A line qualifies if it holds the string "integers". Copy every qualifying line from the records.

──────── TASK INPUT ────────

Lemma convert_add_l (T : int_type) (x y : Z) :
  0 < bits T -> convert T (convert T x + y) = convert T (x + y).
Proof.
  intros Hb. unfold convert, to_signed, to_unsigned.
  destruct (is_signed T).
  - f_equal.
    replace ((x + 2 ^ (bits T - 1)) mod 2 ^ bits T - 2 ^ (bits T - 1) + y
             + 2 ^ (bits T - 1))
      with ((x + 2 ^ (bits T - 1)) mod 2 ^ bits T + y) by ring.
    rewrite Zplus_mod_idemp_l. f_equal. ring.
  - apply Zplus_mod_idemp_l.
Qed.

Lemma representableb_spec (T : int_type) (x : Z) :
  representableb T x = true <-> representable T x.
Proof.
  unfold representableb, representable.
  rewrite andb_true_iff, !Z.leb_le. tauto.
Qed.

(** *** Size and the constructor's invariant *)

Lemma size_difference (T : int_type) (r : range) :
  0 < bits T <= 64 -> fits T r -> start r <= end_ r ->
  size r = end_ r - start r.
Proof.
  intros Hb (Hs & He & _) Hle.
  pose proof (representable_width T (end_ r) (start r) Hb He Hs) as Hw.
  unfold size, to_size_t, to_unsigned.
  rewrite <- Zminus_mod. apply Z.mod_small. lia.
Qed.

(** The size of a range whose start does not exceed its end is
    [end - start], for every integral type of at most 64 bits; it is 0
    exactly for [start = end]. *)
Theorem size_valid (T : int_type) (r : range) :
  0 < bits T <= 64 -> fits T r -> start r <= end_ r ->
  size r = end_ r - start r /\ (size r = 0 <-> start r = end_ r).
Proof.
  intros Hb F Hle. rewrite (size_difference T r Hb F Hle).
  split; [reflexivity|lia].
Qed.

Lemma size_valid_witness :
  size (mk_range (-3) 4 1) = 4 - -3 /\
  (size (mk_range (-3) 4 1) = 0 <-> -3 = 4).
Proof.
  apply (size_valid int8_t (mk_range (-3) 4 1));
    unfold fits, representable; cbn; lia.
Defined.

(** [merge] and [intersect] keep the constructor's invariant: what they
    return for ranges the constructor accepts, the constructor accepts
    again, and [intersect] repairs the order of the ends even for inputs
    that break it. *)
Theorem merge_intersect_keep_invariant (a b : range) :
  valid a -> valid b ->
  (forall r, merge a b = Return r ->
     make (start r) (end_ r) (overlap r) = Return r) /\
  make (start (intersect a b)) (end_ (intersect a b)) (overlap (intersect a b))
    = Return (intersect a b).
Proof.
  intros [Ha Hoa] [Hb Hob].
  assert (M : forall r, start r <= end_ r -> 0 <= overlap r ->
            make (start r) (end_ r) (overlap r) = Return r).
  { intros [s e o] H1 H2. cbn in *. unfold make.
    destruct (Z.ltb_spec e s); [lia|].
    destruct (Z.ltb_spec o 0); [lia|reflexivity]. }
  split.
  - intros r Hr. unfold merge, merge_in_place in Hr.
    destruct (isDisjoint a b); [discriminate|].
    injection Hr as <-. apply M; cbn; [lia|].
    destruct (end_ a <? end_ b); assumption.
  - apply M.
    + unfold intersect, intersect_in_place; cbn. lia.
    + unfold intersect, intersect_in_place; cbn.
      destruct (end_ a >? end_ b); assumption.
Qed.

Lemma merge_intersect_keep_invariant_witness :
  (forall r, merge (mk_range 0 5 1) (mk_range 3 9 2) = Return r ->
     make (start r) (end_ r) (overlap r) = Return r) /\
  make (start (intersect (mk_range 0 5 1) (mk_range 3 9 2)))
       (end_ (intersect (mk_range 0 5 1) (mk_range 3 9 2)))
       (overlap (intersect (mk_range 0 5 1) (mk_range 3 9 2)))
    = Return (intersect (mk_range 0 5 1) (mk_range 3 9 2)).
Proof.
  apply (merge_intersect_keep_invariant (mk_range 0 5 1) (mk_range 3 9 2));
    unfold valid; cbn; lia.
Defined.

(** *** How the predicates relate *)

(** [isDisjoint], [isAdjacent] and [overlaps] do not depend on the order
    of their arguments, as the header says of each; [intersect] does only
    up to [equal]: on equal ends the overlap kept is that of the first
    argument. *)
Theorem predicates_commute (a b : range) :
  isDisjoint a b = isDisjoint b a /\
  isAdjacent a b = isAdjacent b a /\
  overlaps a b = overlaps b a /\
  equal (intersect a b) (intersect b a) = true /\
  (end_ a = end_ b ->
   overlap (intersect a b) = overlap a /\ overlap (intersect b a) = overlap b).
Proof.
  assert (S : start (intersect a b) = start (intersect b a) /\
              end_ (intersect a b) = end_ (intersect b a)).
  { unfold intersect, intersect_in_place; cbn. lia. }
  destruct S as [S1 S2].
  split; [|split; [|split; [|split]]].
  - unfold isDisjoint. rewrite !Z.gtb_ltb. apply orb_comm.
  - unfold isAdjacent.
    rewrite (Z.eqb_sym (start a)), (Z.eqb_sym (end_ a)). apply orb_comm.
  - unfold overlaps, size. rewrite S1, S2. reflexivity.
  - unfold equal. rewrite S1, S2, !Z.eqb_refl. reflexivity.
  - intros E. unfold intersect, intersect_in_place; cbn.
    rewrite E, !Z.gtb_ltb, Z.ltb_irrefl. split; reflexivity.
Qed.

────────
──────── TASK INPUT ────────

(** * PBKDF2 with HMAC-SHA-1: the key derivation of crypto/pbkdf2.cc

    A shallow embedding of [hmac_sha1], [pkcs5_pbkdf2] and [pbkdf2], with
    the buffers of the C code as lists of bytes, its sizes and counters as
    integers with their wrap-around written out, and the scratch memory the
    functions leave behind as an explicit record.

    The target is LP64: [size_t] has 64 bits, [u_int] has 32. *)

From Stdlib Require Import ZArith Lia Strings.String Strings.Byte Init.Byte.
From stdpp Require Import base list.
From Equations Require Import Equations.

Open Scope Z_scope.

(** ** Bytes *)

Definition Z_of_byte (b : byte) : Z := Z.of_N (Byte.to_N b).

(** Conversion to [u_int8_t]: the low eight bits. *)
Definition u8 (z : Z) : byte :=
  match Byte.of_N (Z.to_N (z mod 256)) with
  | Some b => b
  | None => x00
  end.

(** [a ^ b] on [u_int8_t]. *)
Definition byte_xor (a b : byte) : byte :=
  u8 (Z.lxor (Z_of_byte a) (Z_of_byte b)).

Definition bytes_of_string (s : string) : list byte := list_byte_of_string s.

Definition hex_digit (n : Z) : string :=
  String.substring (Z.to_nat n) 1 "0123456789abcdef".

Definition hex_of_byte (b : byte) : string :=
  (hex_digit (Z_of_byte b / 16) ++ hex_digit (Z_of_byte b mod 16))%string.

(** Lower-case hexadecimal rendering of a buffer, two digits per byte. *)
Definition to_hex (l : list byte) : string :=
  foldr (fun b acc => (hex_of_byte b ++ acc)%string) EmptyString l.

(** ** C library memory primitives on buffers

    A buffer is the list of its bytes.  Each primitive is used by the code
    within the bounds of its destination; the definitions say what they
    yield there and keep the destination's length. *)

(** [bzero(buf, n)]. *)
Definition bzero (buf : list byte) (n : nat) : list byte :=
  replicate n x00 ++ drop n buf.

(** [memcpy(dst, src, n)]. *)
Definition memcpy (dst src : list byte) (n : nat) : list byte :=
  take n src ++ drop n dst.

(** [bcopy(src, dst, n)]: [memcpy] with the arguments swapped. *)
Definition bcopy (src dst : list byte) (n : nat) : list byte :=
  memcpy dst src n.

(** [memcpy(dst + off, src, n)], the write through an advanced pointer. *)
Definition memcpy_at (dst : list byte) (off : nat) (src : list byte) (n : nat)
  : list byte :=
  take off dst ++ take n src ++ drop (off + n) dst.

────────
──────── TASK INPUT ────────

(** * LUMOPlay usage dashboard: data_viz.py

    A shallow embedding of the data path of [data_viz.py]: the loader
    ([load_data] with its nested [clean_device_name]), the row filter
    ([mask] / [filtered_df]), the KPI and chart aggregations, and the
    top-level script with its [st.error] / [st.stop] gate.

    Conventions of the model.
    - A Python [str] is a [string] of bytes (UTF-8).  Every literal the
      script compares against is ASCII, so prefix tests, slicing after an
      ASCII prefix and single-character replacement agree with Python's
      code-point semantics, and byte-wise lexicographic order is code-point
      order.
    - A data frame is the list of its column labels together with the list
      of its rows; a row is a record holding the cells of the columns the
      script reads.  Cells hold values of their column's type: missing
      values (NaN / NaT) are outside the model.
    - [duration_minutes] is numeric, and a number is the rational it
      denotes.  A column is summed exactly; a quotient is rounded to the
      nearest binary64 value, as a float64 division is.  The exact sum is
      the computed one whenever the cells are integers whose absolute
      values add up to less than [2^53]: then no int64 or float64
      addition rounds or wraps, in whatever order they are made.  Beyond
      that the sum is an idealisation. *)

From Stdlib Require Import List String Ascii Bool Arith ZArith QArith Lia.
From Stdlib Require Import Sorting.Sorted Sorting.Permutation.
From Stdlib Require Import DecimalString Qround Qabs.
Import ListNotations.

────────

# [SOLUTION]
    integers with their wrap-around written out, and the scratch memory the
      the computed one whenever the cells are integers whose absolute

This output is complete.